(WHAT TO WORK ON) Given the records that follow, return each one verbatim.

GIVEN ENTRIES START

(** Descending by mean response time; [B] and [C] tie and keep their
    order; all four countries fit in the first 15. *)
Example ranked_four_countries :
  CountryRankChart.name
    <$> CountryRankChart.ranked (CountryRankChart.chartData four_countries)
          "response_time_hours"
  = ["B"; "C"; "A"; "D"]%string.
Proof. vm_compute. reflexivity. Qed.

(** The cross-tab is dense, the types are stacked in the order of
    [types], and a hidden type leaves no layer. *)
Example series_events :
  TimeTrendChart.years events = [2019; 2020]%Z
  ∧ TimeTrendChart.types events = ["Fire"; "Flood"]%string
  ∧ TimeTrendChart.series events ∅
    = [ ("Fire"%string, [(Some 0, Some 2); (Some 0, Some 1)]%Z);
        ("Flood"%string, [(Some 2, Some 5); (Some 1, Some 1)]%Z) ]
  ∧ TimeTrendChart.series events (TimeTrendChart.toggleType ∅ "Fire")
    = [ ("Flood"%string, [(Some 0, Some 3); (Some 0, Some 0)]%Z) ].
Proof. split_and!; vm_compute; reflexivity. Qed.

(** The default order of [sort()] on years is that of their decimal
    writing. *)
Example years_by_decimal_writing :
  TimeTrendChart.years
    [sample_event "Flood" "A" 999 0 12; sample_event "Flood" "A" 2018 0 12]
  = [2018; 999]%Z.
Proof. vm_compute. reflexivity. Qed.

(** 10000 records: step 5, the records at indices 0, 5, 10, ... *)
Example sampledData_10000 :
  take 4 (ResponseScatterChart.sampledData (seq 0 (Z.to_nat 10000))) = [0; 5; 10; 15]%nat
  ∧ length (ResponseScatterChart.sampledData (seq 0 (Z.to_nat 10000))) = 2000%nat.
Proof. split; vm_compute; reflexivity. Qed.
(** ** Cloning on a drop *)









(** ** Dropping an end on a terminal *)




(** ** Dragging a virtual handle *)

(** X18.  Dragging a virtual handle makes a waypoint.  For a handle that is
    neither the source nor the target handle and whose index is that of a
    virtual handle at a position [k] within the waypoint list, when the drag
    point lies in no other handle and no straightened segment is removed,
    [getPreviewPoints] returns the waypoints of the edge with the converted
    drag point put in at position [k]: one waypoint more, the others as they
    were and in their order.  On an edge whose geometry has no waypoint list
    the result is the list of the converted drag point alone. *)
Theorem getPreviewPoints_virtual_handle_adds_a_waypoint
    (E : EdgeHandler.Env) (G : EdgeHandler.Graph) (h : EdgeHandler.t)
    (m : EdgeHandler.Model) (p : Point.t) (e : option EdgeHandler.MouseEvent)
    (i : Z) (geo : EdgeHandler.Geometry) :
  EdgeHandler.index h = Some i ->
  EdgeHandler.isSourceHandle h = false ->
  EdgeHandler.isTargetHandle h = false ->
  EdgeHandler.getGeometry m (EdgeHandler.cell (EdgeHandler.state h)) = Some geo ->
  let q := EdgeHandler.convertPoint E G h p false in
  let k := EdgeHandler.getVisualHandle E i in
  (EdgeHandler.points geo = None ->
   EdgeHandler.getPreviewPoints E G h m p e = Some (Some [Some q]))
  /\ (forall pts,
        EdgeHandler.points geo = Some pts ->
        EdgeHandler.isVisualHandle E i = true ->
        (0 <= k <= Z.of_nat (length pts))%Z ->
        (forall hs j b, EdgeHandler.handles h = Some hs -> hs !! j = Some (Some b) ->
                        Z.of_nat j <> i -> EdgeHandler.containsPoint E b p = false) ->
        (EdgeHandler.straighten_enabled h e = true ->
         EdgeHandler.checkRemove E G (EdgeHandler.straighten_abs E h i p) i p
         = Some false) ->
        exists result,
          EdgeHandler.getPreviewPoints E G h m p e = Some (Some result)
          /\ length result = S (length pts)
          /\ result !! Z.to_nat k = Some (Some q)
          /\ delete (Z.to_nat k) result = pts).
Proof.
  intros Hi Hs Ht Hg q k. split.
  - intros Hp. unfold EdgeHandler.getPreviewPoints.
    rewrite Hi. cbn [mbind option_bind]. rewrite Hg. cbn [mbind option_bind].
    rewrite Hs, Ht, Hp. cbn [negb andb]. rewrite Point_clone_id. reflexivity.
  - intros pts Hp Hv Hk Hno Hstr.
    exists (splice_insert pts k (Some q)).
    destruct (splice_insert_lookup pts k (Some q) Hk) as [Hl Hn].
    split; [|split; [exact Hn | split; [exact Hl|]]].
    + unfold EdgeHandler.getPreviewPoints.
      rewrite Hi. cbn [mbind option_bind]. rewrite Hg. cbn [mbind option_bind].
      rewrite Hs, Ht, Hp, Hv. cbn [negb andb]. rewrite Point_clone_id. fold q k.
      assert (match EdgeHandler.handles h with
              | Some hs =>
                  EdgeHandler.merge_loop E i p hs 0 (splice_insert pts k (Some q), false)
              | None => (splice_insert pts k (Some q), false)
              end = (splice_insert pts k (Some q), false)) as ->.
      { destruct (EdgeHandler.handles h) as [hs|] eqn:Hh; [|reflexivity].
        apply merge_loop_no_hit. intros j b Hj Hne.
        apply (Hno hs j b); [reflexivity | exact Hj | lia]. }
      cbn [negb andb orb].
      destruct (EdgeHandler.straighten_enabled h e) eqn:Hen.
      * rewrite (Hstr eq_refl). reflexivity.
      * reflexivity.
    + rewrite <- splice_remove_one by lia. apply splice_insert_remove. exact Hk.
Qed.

GIVEN ENTRIES END

(SOLUTION TO THIS EXERCISE)
(** Descending by mean response time; [B] and [C] tie and keep their
    order; all four countries fit in the first 15. *)
Example ranked_four_countries :
  CountryRankChart.name
    <$> CountryRankChart.ranked (CountryRankChart.chartData four_countries)
          "response_time_hours"
  = ["B"; "C"; "A"; "D"]%string.
Proof. vm_compute. reflexivity. Qed.

(** The cross-tab is dense, the types are stacked in the order of
    [types], and a hidden type leaves no layer. *)
Example series_events :
  TimeTrendChart.years events = [2019; 2020]%Z
  ∧ TimeTrendChart.types events = ["Fire"; "Flood"]%string
  ∧ TimeTrendChart.series events ∅
    = [ ("Fire"%string, [(Some 0, Some 2); (Some 0, Some 1)]%Z);
        ("Flood"%string, [(Some 2, Some 5); (Some 1, Some 1)]%Z) ]
  ∧ TimeTrendChart.series events (TimeTrendChart.toggleType ∅ "Fire")
    = [ ("Flood"%string, [(Some 0, Some 3); (Some 0, Some 0)]%Z) ].
Proof. split_and!; vm_compute; reflexivity. Qed.

(** The default order of [sort()] on years is that of their decimal
    writing. *)
Example years_by_decimal_writing :
  TimeTrendChart.years
    [sample_event "Flood" "A" 999 0 12; sample_event "Flood" "A" 2018 0 12]
  = [2018; 999]%Z.
Proof. vm_compute. reflexivity. Qed.

(** 10000 records: step 5, the records at indices 0, 5, 10, ... *)
Example sampledData_10000 :
  take 4 (ResponseScatterChart.sampledData (seq 0 (Z.to_nat 10000))) = [0; 5; 10; 15]%nat
  ∧ length (ResponseScatterChart.sampledData (seq 0 (Z.to_nat 10000))) = 2000%nat.
Proof. split; vm_compute; reflexivity. Qed.
(** ** Cloning on a drop *)









(** ** Dropping an end on a terminal *)




(** ** Dragging a virtual handle *)

(** X18.  Dragging a virtual handle makes a waypoint.  For a handle that is
    neither the source nor the target handle and whose index is that of a
    virtual handle at a position [k] within the waypoint list, when the drag
    point lies in no other handle and no straightened segment is removed,
    [getPreviewPoints] returns the waypoints of the edge with the converted
    drag point put in at position [k]: one waypoint more, the others as they
    were and in their order.  On an edge whose geometry has no waypoint list
    the result is the list of the converted drag point alone. *)
Theorem getPreviewPoints_virtual_handle_adds_a_waypoint
    (E : EdgeHandler.Env) (G : EdgeHandler.Graph) (h : EdgeHandler.t)
    (m : EdgeHandler.Model) (p : Point.t) (e : option EdgeHandler.MouseEvent)
    (i : Z) (geo : EdgeHandler.Geometry) :
  EdgeHandler.index h = Some i ->
  EdgeHandler.isSourceHandle h = false ->
  EdgeHandler.isTargetHandle h = false ->
  EdgeHandler.getGeometry m (EdgeHandler.cell (EdgeHandler.state h)) = Some geo ->
  let q := EdgeHandler.convertPoint E G h p false in
  let k := EdgeHandler.getVisualHandle E i in
  (EdgeHandler.points geo = None ->
   EdgeHandler.getPreviewPoints E G h m p e = Some (Some [Some q]))
  /\ (forall pts,
        EdgeHandler.points geo = Some pts ->
        EdgeHandler.isVisualHandle E i = true ->
        (0 <= k <= Z.of_nat (length pts))%Z ->
        (forall hs j b, EdgeHandler.handles h = Some hs -> hs !! j = Some (Some b) ->
                        Z.of_nat j <> i -> EdgeHandler.containsPoint E b p = false) ->
        (EdgeHandler.straighten_enabled h e = true ->
         EdgeHandler.checkRemove E G (EdgeHandler.straighten_abs E h i p) i p
         = Some false) ->
        exists result,
          EdgeHandler.getPreviewPoints E G h m p e = Some (Some result)
          /\ length result = S (length pts)
          /\ result !! Z.to_nat k = Some (Some q)
          /\ delete (Z.to_nat k) result = pts).
Proof.
  intros Hi Hs Ht Hg q k. split.
  - intros Hp. unfold EdgeHandler.getPreviewPoints.
    rewrite Hi. cbn [mbind option_bind]. rewrite Hg. cbn [mbind option_bind].
    rewrite Hs, Ht, Hp. cbn [negb andb]. rewrite Point_clone_id. reflexivity.
  - intros pts Hp Hv Hk Hno Hstr.
    exists (splice_insert pts k (Some q)).
    destruct (splice_insert_lookup pts k (Some q) Hk) as [Hl Hn].
    split; [|split; [exact Hn | split; [exact Hl|]]].
    + unfold EdgeHandler.getPreviewPoints.
      rewrite Hi. cbn [mbind option_bind]. rewrite Hg. cbn [mbind option_bind].
      rewrite Hs, Ht, Hp, Hv. cbn [negb andb]. rewrite Point_clone_id. fold q k.
      assert (match EdgeHandler.handles h with
              | Some hs =>
                  EdgeHandler.merge_loop E i p hs 0 (splice_insert pts k (Some q), false)
              | None => (splice_insert pts k (Some q), false)
              end = (splice_insert pts k (Some q), false)) as ->.
      { destruct (EdgeHandler.handles h) as [hs|] eqn:Hh; [|reflexivity].
        apply merge_loop_no_hit. intros j b Hj Hne.
        apply (Hno hs j b); [reflexivity | exact Hj | lia]. }
      cbn [negb andb orb].
      destruct (EdgeHandler.straighten_enabled h e) eqn:Hen.
      * rewrite (Hstr eq_refl). reflexivity.
      * reflexivity.
    + rewrite <- splice_remove_one by lia. apply splice_insert_remove. exact Hk.
Qed.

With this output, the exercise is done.